It doesn't hurt to think about anymore. It's weird, actually, because it kept me up so many nights before. But it hasn't hurt for a while. We would still be friends, but we both fell in love with different things, and only one overlapped. It was hard to be friends with someone who shares only one interest with you, especially when it's a very passing one. |
My first love was a guy who I had a crush on in fourth grade. I tried to ask him if he liked me in a valentine on valentines day, but he never replied. In eight grade I figured out that he had been too shy. We wrote letters back and forth for a few months and then decided to "date" (we only held hands, which I was happy with in the end) I liked him, but I had a hard time saying that I loved him, wwhich I think he had a problem with. During the summer he didn't vist me, though he only lived a few blocks away. I went to church camp and found out when I got back that he had been seeing my best friend behind my back, then broke up with me over the phone. That was what I thought was my first love.

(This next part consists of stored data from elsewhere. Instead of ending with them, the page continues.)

Lemma core_kept_close_w filename fs : core_kept (close_w filename fs).
Proof.
  intros w. unfold close_w.
  destruct fs; cbn [fst]; split; destruct w; reflexivity.
Qed.

Lemma core_kept_record_row record names : core_kept (record_row record names).
Proof.
  induction names as [|name names IH]; cbn [record_row]; [apply core_kept_ret|].
  apply core_kept_bind.
  - intros w. unfold record_getitem. destruct (dict_get _ _); apply same_core_refl.
  - intros c. apply core_kept_bind; [exact IH | intros cs; apply core_kept_ret].
Qed.

Lemma core_kept_write_records filename fs records :
  core_kept (write_records filename fs records).
Proof.
  induction records as [|record records IH]; cbn [write_records];
    [apply core_kept_ret|].
  apply core_kept_bind; [apply core_kept_record_row | intros r].
  apply core_kept_bind; [apply core_kept_writerow | intros _; exact IH].
Qed.

(** [export_data] changes nothing of the window. *)
Lemma core_kept_export_data filename fs : core_kept (export_data filename fs).
Proof.
  unfold export_data.
  apply core_kept_bind; [apply core_kept_gets | intros n].
  destruct (0 <? n); [|apply core_kept_message].
  destruct (bool_decide _); [|apply core_kept_message].
  apply core_kept_try_except.
  - apply core_kept_bind; [apply core_kept_open_w | intros _].
    apply core_kept_bind; [apply core_kept_writerow | intros _].
    apply core_kept_bind; [apply core_kept_gets | intros records].
    apply core_kept_bind; [apply core_kept_write_records | intros _].
    apply core_kept_bind; [apply core_kept_close_w | intros _].
    apply core_kept_message.
  - intros e. apply core_kept_bind; [apply core_kept_print | intros _].
    apply core_kept_message.
Qed.

Lemma has_channels_initial : has_channels initial_record.
Proof.
  unfold has_channels, channels. repeat (constructor; [vm_compute; eauto|]).
  constructor.
Qed.

Lemma wf_init : wf SerialPlotterWindow_init.
Proof.
  split.
  - constructor.
  - reflexivity.
  - cbn. lia.
  - cbn. repeat (constructor; [apply Nat.ltb_lt; vm_compute; reflexivity|]).
    constructor.
  - cbn. lia.
  - cbn. lia.
  - reflexivity.
  - constructor.
  - exact has_channels_initial.
  - constructor.
Qed.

My real first love turned out a little differently. I was in a play in fifth grade(school age me having given up on the other guy) when I noticed a guy who read a lot. He was cute and funny. Ex: We had a scene where we were supposed to come onto the stage, tired, mummering things like "Ow my foot, Oh my ankle, Ow my toe," etc. One day he came in and yelled, "I think I broke my medula oblongada!" The directors liked it so much they decided to add it to the script (by the way, this was a lord of the rings based play and he was playing gandalf) He also sang wonderfully, and seemed to not mind me following him around like the stalker that I was. I followed him and ended up in the same homerooom as he was in sixth grade. All throughout that time, I tried to figure out how he felt about me, but never knew. Then my mother was diagnosed with cancer and I went into seventh grade. I gave up on him, later had that experince that I explained with the fourth grade crush guy, and went into high school. I had thought that I had only had a crush on him(note the stalker thing)... I even had a notebook filled with likes, dislikes, etc.! Later some people were making fun of him because he didn't like to be touched. I chewed them out, resisted the urge to hit them, and realized that I still liked him... and maybe even loved him. That was four years ago actually. A year after that incedent, we started dating( after another incedent invloving a Christmas scarf and me hyperventalating and almost passing out) and have been for three years now. The only problem is, I have never been able to tell, whould I call the first guy my first like? He was a friend and it took me a while to notice him, etc. or the other one, considering how much longer it lasted and how sudden it was? o_0 I did not mean to write that much... |
I think I'm with my first love. I never really loved my ex.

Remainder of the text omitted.